Mouse Retina Isolation and Flattening

安楽死させたマウスの眼球を固定した後、スライドガラスに移し、解剖顕微鏡の下に置く。鉗子を使用して、眼球の動きを防ぐために角膜の縁を固定します。解剖ハサミで角膜強膜辺部を通して角膜周囲を約1mmの深さで切断し、水晶体と硝子体を取り除きます。

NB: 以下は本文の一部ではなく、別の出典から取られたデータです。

(** X24.  The mock runner respects the token limit, as its test expects:
    for every limit of at least 1, every choice of response and every
    outcome of the random tokens, [generate] emits at least one token and
    at most [maxTokens]; without a limit, or with limit 0, the limit is
    400; with a negative limit nothing is emitted. *)
Theorem mock_runner_respects_max_tokens
    (m : Z) (pick : nat) (generateRandomToken : nat → string) :
  (1 ≤ m →
     1 ≤ Z.of_nat (length (MockRunner.generate (Some m) pick generateRandomToken)) ≤ m)
  ∧ MockRunner.generate (Some 0) pick generateRandomToken
    = MockRunner.generate None pick generateRandomToken
  ∧ 1 ≤ Z.of_nat (length (MockRunner.generate None pick generateRandomToken)) ≤ 400
  ∧ (m < 0 → MockRunner.generate (Some m) pick generateRandomToken = []).
Proof.
  assert (Hbound : ∀ k, 1 ≤ k →
    let words := MockRunner.split (default EmptyString (MockRunner.MOCK_RESPONSES !! pick)) in
    1 ≤ Z.of_nat (length (MockRunner.word_tokens k (length words) 0 words
            ++ (if 0 <? k - Z.of_nat (length words) * 3
                then generateRandomToken <$> seq 0 (Z.to_nat (k - Z.of_nat (length words) * 3))
                else []))) ≤ k).
  { intros k Hk words. rewrite length_app.
    pose proof (split_length (default EmptyString (MockRunner.MOCK_RESPONSES !! pick)))
      as Hwords. fold words in Hwords.
    destruct (word_tokens_count k (length words) words 0) as [Hle Hc].
    assert (Hone : (1 ≤ length (MockRunner.word_tokens k (length words) 0 words))%nat).
    { destruct words as [|w ws]; [simpl in Hwords; lia|]. simpl.
      destruct (Z.ltb_spec (3 * Z.of_nat 0) k); simpl; lia. }
    destruct (Z.ltb_spec 0 (k - Z.of_nat (length words) * 3)).
    - rewrite length_fmap, length_seq. lia.
    - simpl. destruct Hc as [Hc|Hc]; lia. }
  split; [|split; [|split]].
  - intros Hm. unfold MockRunner.generate.
    destruct (Z.eqb_spec m 0) as [->|_]; [lia|]. by apply Hbound.
  - done.
  - unfold MockRunner.generate. by apply Hbound.
  - intros Hm. unfold MockRunner.generate.
    destruct (Z.eqb_spec m 0) as [->|_]; [lia|].
    rewrite (proj2 (Z.ltb_ge 0 _)) by lia. rewrite app_nil_r.
    destruct (MockRunner.split _) as [|w ws]; [done|]. simpl.
    by rewrite (proj2 (Z.ltb_ge (3 * Z.of_nat 0) m)) by lia.
Qed.
(** A tick of a run configured without the sleep time. *)
Lemma tick_without_sleep_time (kwargs : pydict) (l : locals)
    (cp0 : option pydict) (w : W) :
  kwargs !! "sleep_time" = None →
  dict_truthy (prolific_dict l) = true →
  (∀ s, res (tick kwargs l cp0 w) ≠ Ret (Continue s)) ∧
  res (tick kwargs l cp0 w) ≠ OutOfFuel ∧
  (res (tick kwargs l cp0 w) = Raise (KeyError "sleep_time") →
   ∃ h cp,
     snapshot (events (tick kwargs l cp0 w)) = Some (h, cp) ∧
     completion h cp = Ok false ∧
     recruiter_actions (events (tick kwargs l cp0 w)) =
       match cp !! "status" with
       | Some s => option_list (precedence_table h s)
       | None => []
       end).
Proof.
  intros Hsecs Htruthy.
  destruct (kwargs !! "firebase_credentials") as [creds|] eqn:Hcreds.
  2:{ unfold tick. exec. simpl. done. }
  destruct (ext_check_firebase_status "autora" creds (time_out l) w)
    as [[h|msg] w1] eqn:Hh.
  2:{ unfold tick, check_firebase_status. exec. simpl. done. }
  destruct (kwargs !! "prolific_token") as [tok|] eqn:Htok.
  2:{ unfold tick, check_firebase_status, poll_prolific. rewrite Htruthy.
      exec. simpl. done. }
  destruct (ext_check_prolific_status (study_id l) tok w1)
    as [[cp|msg] w2] eqn:Hcp.
  2:{ unfold tick, check_firebase_status, poll_prolific,
        check_prolific_status. rewrite Htruthy.
      exec. simpl. done. }
  rewrite (tick_after_snapshot kwargs l cp0 w w1 w2 creds tok h cp) by done.
  destruct (completion h cp) as [[]|e] eqn:Hc; simpl.
  - destruct (collect_spec (S:=option pydict) creds w2) as (r & _ & ->).
    pose proof (collected_cases (S:=option pydict) r) as Hr.
    destruct r as [obs|msg]; [destruct Hr as (vs & _ & ->)|rewrite Hr]; done.
  - pose proof (carry_on_actions kwargs l h cp tok w2 Htok) as Hacts.
    destruct (carry_on_events kwargs l h (Some cp) w2)
      as (acts & rest & Hev & _ & [[-> [e Hres]]|(secs & r & _ & Hs & _)]);
      [|congruence].
    rewrite Hres. split_and!; [done | done |].
    intros _. by exists h, cp.
  - split_and!; [done | done |]. intros [= ->].
    apply completion_Err_cases in Hc
      as [[_ [=]]|[(_ & _ & [=])|(? & ? & _ & _ & _ & [=])]].
Qed.
(** The guard every method starts with; nothing is stored when it returns early. *)
Definition d_when_ok {A} (d : Deserializer) (k : outcome (Deserializer * option A))
    : outcome (Deserializer * option A) :=
  match d_err d with Some _ => Ret (d, None) | None => k end.

Definition Skip (d : Deserializer) (skip : Z) (errProducer : ErrProducer)
    : outcome Deserializer :=
  match d_err d with
  | Some _ => Ret d
  | None =>
      rest ← RemainingBytes d;
      if len rest <? skip then
        Ret (d_set_err d (errProducer (Some ErrDeserializationNotEnoughData)))
      else Ret (advance d skip)
  end.

(** ** Fixed-size values *)

(** [d.src[d.offset : d.offset+n]] where [rest] are the remaining bytes. *)
Definition front (n : Z) (rest : list byte) : list byte := take (Z.to_nat n) rest.

Definition ReadBool (d : Deserializer) (errProducer : ErrProducer)
    : outcome (Deserializer * option bool) :=
  d_when_ok d
    (rest ← RemainingBytes d;
     match rest with
     | [] => Ret (d_set_err d (errProducer (Some ErrDeserializationNotEnoughData)), None)
     | b :: _ =>
         if b2z b =? 0 then Ret (advance d OneByte, Some false)
         else if b2z b =? 1 then Ret (advance d OneByte, Some true)
         else Ret (d_set_err d (errProducer (Some ErrDeserializationInvalidBoolValue)), None)
     end).

Definition ReadByte (d : Deserializer) (errProducer : ErrProducer)
    : outcome (Deserializer * option byte) :=
  d_when_ok d
    (rest ← RemainingBytes d;
     match rest with
     | [] => Ret (d_set_err d (errProducer (Some ErrDeserializationNotEnoughData)), None)
     | b :: _ => Ret (advance d OneByte, Some b)
     end).

Definition ReadUint256 (d : Deserializer) (errProducer : ErrProducer)
    : outcome (Deserializer * option Z) :=
  d_when_ok d
    (rest ← RemainingBytes d;
     if len rest <? UInt256ByteSize then
       Ret (d_set_err d (errProducer (Some ErrDeserializationNotEnoughData)), None)
     else
       let source := rev (front UInt256ByteSize rest) in
       (* [new(big.Int).SetBytes]: an unsigned big-endian number *)
       Ret (advance d UInt256ByteSize, Some (be_num source))).

(** The dynamic types of [dest] that [numSize] and [ReadNum] tell apart. *)
Inductive num_dest : Type :=
  | PtrInt (T : ity)
  | PtrBool
  | PtrFloat32
  | PtrFloat64
  | NotPointer (v : num)
  | OtherDest.
Lemma write_field_ok ep s sh v :
  s_err s = None → field_ok sh v →
  write_field ep s sh v = Some (Ret (wrote s (field_bytes sh v))).
Proof.
  intros Hs Hv.
  destruct sh as [dest| | | |n|lt mn mx|lt mn mx|], v as [v|v|v|v|v|v];
    try done; try (by destruct dest); simpl in *.
  - destruct dest, v; simpl in *; try done; unfold WriteNum; rewrite Hs; simpl;
      by rewrite write_ok.
  - unfold WriteBool. by rewrite Hs, write_ok.
  - unfold WriteByte. by rewrite Hs, write_ok.
  - by rewrite WriteUint256_ok.
  - unfold WriteBytes. by rewrite Hs, write_ok.
  - unfold WriteVariableByteSlice. by rewrite write_bounded_ok.
  - unfold WriteString. by rewrite write_bounded_ok.
  - unfold WriteTime. by rewrite Hs, write_ok, TimeToUint64_exact.
Qed.

(** The encoding of a sequence of fields. *)
Definition fields_bytes (fs : list (shape * val)) : list byte :=
  concat ((λ f, field_bytes f.1 f.2) <$> fs).

Lemma write_fields_ok ep s fs :
  s_err s = None → Forall (λ f, field_ok f.1 f.2) fs →
  write_fields ep s fs = Some (Ret (wrote s (fields_bytes fs))).
Proof.
  intros Hs Hfs. revert s Hs. induction Hfs as [|[sh v] fs Hf Hfs IH]; intros s Hs.
  { simpl. unfold wrote. simpl. rewrite app_nil_r. destruct s; simpl in *. by subst. }
  cbn [write_fields]. rewrite (write_field_ok ep s sh v) by done. simpl.
  rewrite IH by done. unfold wrote. simpl. by rewrite <-app_assoc.
Qed.

(** ** Reading *)

(** The deserializer stands in front of [rest] without an error. *)
Definition reads_at (d : Deserializer) (rest : list byte) : Prop :=
  d_err d = None ∧ ∃ pre, src d = pre ++ rest ∧ offset d = len pre.
(* ===== verification/Stream.v ===== *)
(** * serializer/stream: writing to and reading from streams

    [src/serializer/stream].  A function on a stream is a state transformer that
    may return an error or panic: [io].  The writer is a [ByteBuffer]
    ([byte_buffer.go]), the reader a [ByteReader] ([byte_reader.go]), which is a
    [bytes.Reader] of the standard library.  A value that Go returns together with
    an error is dropped, and memory for a slice is always found. *)

From S2P Require Import Prelude Bytes Serializable Serializer.

(** ** The monad *)

Definition io (S A : Type) : Type := S → outcome (S * (A + error)).

#[global] Instance io_ret S : MRet (io S) := λ A a s, Ret (s, inl a).
#[global] Instance io_bind S : MBind (io S) := λ A B f m s,
  match m s with
  | Ret (s, inl a) => f a s
  | Ret (s, inr e) => Ret (s, inr e)
  | Panic msg => Panic msg
  end.

Definition throw {S A} (e : error) : io S A := λ s, Ret (s, inr e).
Definition panic {S A} (msg : string) : io S A := λ _, Panic msg.

(** [if err != nil { return ierrors.Wrap(err, message) }]. *)
Definition wrapping {S A} (message : string) (m : io S A) : io S A := λ s,
  match m s with
  | Ret (s, inr e) => Ret (s, inr (ErrWrap e message))
  | r => r
  end.

Lemma bind_eq {S A B} (f : A → io S B) (m : io S A) s s' a :
  m s = Ret (s', inl a) → (m ≫= f) s = f a s'.
Proof. intros E. unfold mbind, io_bind. by rewrite E. Qed.

Lemma wrapping_eq {S A} msg (m : io S A) s s' a :
  m s = Ret (s', inl a) → wrapping msg m s = Ret (s', inl a).
Proof. intros E. unfold wrapping. by rewrite E. Qed.

(** ** ByteBuffer *)

Record ByteBuffer : Type := mkByteBuffer { b_buf : list byte; pos : Z }.

Definition NewByteBuffer (initialLength : list Z) : outcome ByteBuffer :=
  let length := match initialLength with [] => 0 | n :: _ => n end in
  if length <? 0 then Panic "makeslice: len out of range"
  else Ret (mkByteBuffer (replicate (Z.to_nat length) x00) 0).

(** [copy(dst[at:], p)] for [at] inside of [dst]: the new bytes. *)
Definition copy_at (dst : list byte) (at_ : nat) (p : list byte) : list byte :=
  take at_ dst ++ take (length dst - at_) p ++ drop (at_ + length p) dst.
(** [Hook.WorkerPool]: that of the hook, or of its event. *)
Definition pool_of (w : world) (h : nat) : outcome (option nat) :=
  hk ← get_hook w h;
  match hasWorkerPool (h_settings hk) with
  | (true, p) => Ret p
  | (false, _) => ev ← get_event w (hook_event hk); Ret (WorkerPool (e_settings ev))
  end.

(** ** Running *)

(** What a callback may do. *)
Inductive op : Type :=
  | OpNew (opts : list Option_)
  | OpHook (e cb : nat) (opts : list Option_)
  | OpUnhook (h : nat)
  | OpLinkTo (e : nat) (target : option nat)
  | OpTrigger (e : nat) (a : A).

Variable body : nat → A → list op.

(** Code that is run: a function with an argument, [Trigger], its loop over the
    hooks from an element on, and the rest of a callback. *)
Inductive code : Type :=
  | Call (f : fn) (a : A)
  | Trigger (e : nat) (a : A)
  | Loop (e : nat) (p : option loc) (a : A)
  | Ops (ops : list op).

(** An outcome, or the world in which the fuel was used up. *)
Inductive result (X : Type) : Type :=
  | Finished (o : outcome X)
  | Interrupted (w : world).

#[local] Arguments Finished {X} o.
#[local] Arguments Interrupted {X} w.

Definition bindf {X Y} (m : result X) (f : X → result Y) : result Y :=
  match m with
  | Finished (Ret x) => f x
  | Finished (Panic msg) => Finished (Panic msg)
  | Interrupted w => Interrupted w
  end.

Notation "x <- m ;; k" := (bindf m (λ x, k)) (at level 100, m at next level, right associativity).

視神経乳頭を中央に保持し、網膜を4つの象限に沿って放射状に切断し、網膜の半径の約2/3に達します。歯付き鉗子を使用して強膜エッジの1つをクランプします。歯のない鉗子で強膜の端を持ち、歯のある鉗子から強膜基部に向かって移動します。

網膜を慎重に剥がします。ピペットを使用して200マイクロリットルのPBSで網膜を濡らします。吸収紙を使用して余分なPBSを取り除き、必要に応じて小さな毛ブラシで網膜を平らにします。

冷たいメタノールを網膜の内面に完全に覆われるまでゆっくりと滴下します。網膜が白くなり、粘り強さが増したら、網膜をそっと平らにし、小さな毛ブラシで残留色素膜や硝子体などの不純物を取り除きます。網膜を反転させた後、前述のようにメタノールで処理し、24ウェルプレートのウェルに移し、メタノールに浸し、摂氏20度で1〜2時間保存して、即時の免疫染色を行います。

次に、プレートからメタノールを除去した後、PBSで網膜をすすぎます。メタノール処理前後の網膜のレチノール神経節細胞を共焦点顕微鏡で可視化し,12カ月間のメタノール保存はRGC免疫染色に影響しないことが示された。